### SUPPLIED DATA
┌──

Lemma subscribe_parts reg fans sp idn pay d clk st res st' :
  subscription.subscribe reg fans sp idn pay d clk st = Ok (res, st') ->
  exists avatar s1 s1' s2 s2',
    identity.avatar_blob_id idn = Some avatar /\
    subscription.register (subscription.subscriptions reg) (space.uid sp)
      (tx_sender (ctx st))
      (subscription.uid (subscription.new_subscription res)) s1
    = Ok (subscription.subscriptions (subscription.registry_after res), s1')
    /\ events s1 = events st /\
    space.add_fan_avatar fans sp (tx_sender (ctx st)) avatar s2
    = Ok (subscription.fan_registry_after res, s2') /\
    events s2 = events s1' /\
    events st'
    = events s2'
        ++ [SubscriptionCreated
              (subscription.uid (subscription.new_subscription res))
              (space.uid sp) (tx_sender (ctx st))
              (subscription.expires_at (subscription.new_subscription res))
              (space.subscription_price sp * d)].
Proof.
  unfold subscription.subscribe, coin.split. tx_unfold. cbn.
  destruct (identity.owner idn =? tx_sender (ctx st)); cbn; [|discriminate].
  destruct (identity.avatar_blob_id idn) as [avatar|] eqn:Ha; cbn;
    [|discriminate].
  destruct (subscription.is_subscribed_internal _ _ _); cbn; [discriminate|].
  destruct (_ <=? MAX_U64); cbn; [|discriminate].
  destruct (_ <=? coin.value pay); cbn; [|discriminate].
  destruct (_ <=? MAX_U64); cbn; [|discriminate].
  destruct (_ <=? MAX_U64); cbn; [|discriminate].
  destruct (subscription.register _ _ _ _ _) as [[subs' s1']|] eqn:R;
    [|discriminate].
  destruct (_ <=? MAX_U64); cbn; [|discriminate].
  destruct (_ <=? MAX_U64); cbn; [|discriminate].
  destruct (space.add_fan_avatar _ _ _ _ _) as [[fans' s2']|] eqn:F;
    [|discriminate].
  intros [= <- <-]. cbn.
  eexists avatar, _, s1', _, s2'.
  split; [reflexivity|]. split; [exact R|]. split; [reflexivity|].
  split; [exact F|]. split; reflexivity.
Qed.

(** X11. A [subscribe] that goes through leaves both registries telling
    the same story: the index maps the space and the sender to the id of
    the subscription handed back, the fan registry holds the sender's
    avatar (the one bound to the identity) for that space, every other
    (space, address) pair reads in both as it did before, and exactly two
    events are emitted, [FanAvatarAdded] and then [SubscriptionCreated]
    with the expiry and the amount paid. *)
Theorem subscribe_records :
  forall reg fans sp idn pay d clock st res st',
    subscribe reg fans sp idn pay d clock st = Ok (res, st') ->
    indexed_id (subscriptions (registry_after res)) (tx_sender (ctx st))
               (space.uid sp)
    = Some (uid (new_subscription res)) /\
    (exists avatar,
       identity.avatar_blob_id idn = Some avatar /\
       fan_avatar_of (fan_registry_after res) (space.uid sp)
                     (tx_sender (ctx st))
       = Some (space.mkFanAvatar (tx_sender (ctx st)) avatar) /\
       events st'
       = events st
           ++ [FanAvatarAdded (space.uid sp) (tx_sender (ctx st)) avatar;
               SubscriptionCreated
                 (uid (new_subscription res)) (space.uid sp)
                 (tx_sender (ctx st))
                 (timestamp_ms clock + d * ONE_DAY_MS)
                 (space.subscription_price sp * d)]) /\
    (forall a s,
       s <> space.uid sp \/ a <> tx_sender (ctx st) ->
       indexed_id (subscriptions (registry_after res)) a s
       = indexed_id (subscriptions reg) a s /\
       fan_avatar_of (fan_registry_after res) s a = fan_avatar_of fans s a).
Proof.
  intros reg fans sp idn pay d clock st res st' H.
  destruct (subscribe_parts _ _ _ _ _ _ _ _ _ _ H)
    as (avatar & s1 & s1' & s2 & s2' & Ha & R & E1 & F & E2 & E3).
  apply subscribe_result in H as (Hsub & _).
  apply register_spec in R as (Hid & Hidf & Er & _).
  destruct (add_fan_avatar_overwrites fans sp (tx_sender (ctx st)) avatar s2)
    as (fans' & s2'' & F' & Hfan & Hfanf & Ef & _).
  rewrite F in F'. injection F' as <- <-.
  split; [exact Hid|]. split.
  - exists avatar. split; [exact Ha|]. split; [exact Hfan|].
    rewrite E3, Ef, E2, Er, E1, <- app_assoc, Hsub. reflexivity.
  - intros a s Hsa. split; [apply Hidf, Hsa | apply Hfanf, Hsa].
Qed.

Lemma subscribe_records_witness :
  exists res st',
    subscribe empty_registry empty_fans sample_space fan_identity
              (coin.mkCoin 60 500) 5 (mkClock 1000) (tx_of 5 70)
    = Ok (res, st') /\
    indexed_id (subscriptions (registry_after res)) 5 10
    = Some (uid (new_subscription res)) /\
    indexed_id (subscriptions (registry_after res)) 6 10 = None.
Proof.
  destruct (subscribe empty_registry empty_fans sample_space fan_identity
              (coin.mkCoin 60 500) 5 (mkClock 1000) (tx_of 5 70))
    as [[res st']|f] eqn:E; [|vm_compute in E; discriminate E].
  exists res, st'. split; [reflexivity|].
  destruct (subscribe_records _ _ _ _ _ _ _ _ _ _ E) as (Hme & _ & Hother).
  split; [exact Hme|].
  destruct (Hother 6 10) as [-> _]; [|reflexivity].
  right. vm_compute. discriminate.
Defined.

(** ** Creator subscriptions *)

Lemma create_creator_subscription_inv reg sp creator clk st sub reg' st' :
  subscription.create_creator_subscription reg sp creator clk st
  = Ok ((sub, reg'), st') ->
  subscription.is_subscribed_internal reg creator (space.uid sp) = false /\
  sub = subscription.mkSubscription
          (derive_id (tx_hash (ctx st)) (ids_created (ctx st)))
          (space.uid sp) creator (timestamp_ms clk) MAX_U64 0 /\
  subscription.total_subscriptions reg'
  = subscription.total_subscriptions reg + 1 /\
  subscription.active_subscriptions reg'
  = subscription.active_subscriptions reg + 1 /\
  indexed_id (subscription.subscriptions reg') creator (space.uid sp)
  = Some (subscription.uid sub) /\
  events st'
  = events st
      ++ [SubscriptionCreated (subscription.uid sub) (space.uid sp) creator
                              MAX_U64 0].
Proof.
  unfold subscription.create_creator_subscription. tx_unfold. cbn.
  destruct (subscription.register _ _ _ _ _) as [[subs' s1]|] eqn:R;
    [|discriminate].
  pose proof (register_inv _ _ _ _ _ _ _ R) as Hn.
  apply register_spec in R as (Hid & _ & Er & _).
  destruct (N.leb_spec (subscription.total_subscriptions reg + 1) MAX_U64);
    cbn; [|discriminate].
  destruct (N.leb_spec (subscription.active_subscriptions reg + 1) MAX_U64);
    cbn; [|discriminate].
  intros [= <- <- <-]. cbn. rewrite is_subscribed_internal_indexed.
  repeat split; try assumption. now rewrite Er.
Qed.

Lemma create_creator_subscription_ok reg sp creator clk st :
  subscription.is_subscribed_internal reg creator (space.uid sp) = false ->
  subscription.total_subscriptions reg < MAX_U64 ->
  subscription.active_subscriptions reg < MAX_U64 ->
  exists sub reg' st',
    subscription.create_creator_subscription reg sp creator clk st
    = Ok ((sub, reg'), st').
Proof.
  intros Hn Ht Ha. rewrite is_subscribed_internal_indexed in Hn.
  unfold subscription.create_creator_subscription. tx_unfold. cbn.
  match goal with
  | |- context [subscription.register ?a ?b ?c ?x ?s] =>
      destruct (register_ok a b c x s Hn) as (subs' & s1 & Hr & _);
      rewrite Hr
  end.
  assert (H1 : (subscription.total_subscriptions reg + 1 <=? MAX_U64) = true)
    by (apply N.leb_le; lia).
  assert (H2 : (subscription.active_subscriptions reg + 1 <=? MAX_U64)
               = true) by (apply N.leb_le; lia).
  rewrite H1. cbn. rewrite H2. cbn. eauto.
Qed.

└──

### WHAT THE TASK ASKS
Using only the data above, copy out the lines that include the word "rewrite".

### OUTPUT OF THE TASK
  rewrite F in F'. injection F' as <- <-.
    rewrite E3, Ef, E2, Er, E1, <- app_assoc, Hsub. reflexivity.
  intros [= <- <- <-]. cbn. rewrite is_subscribed_internal_indexed.
  repeat split; try assumption. now rewrite Er.
  intros Hn Ht Ha. rewrite is_subscribed_internal_indexed in Hn.
      rewrite Hr
  rewrite H1. cbn. rewrite H2. cbn. eauto.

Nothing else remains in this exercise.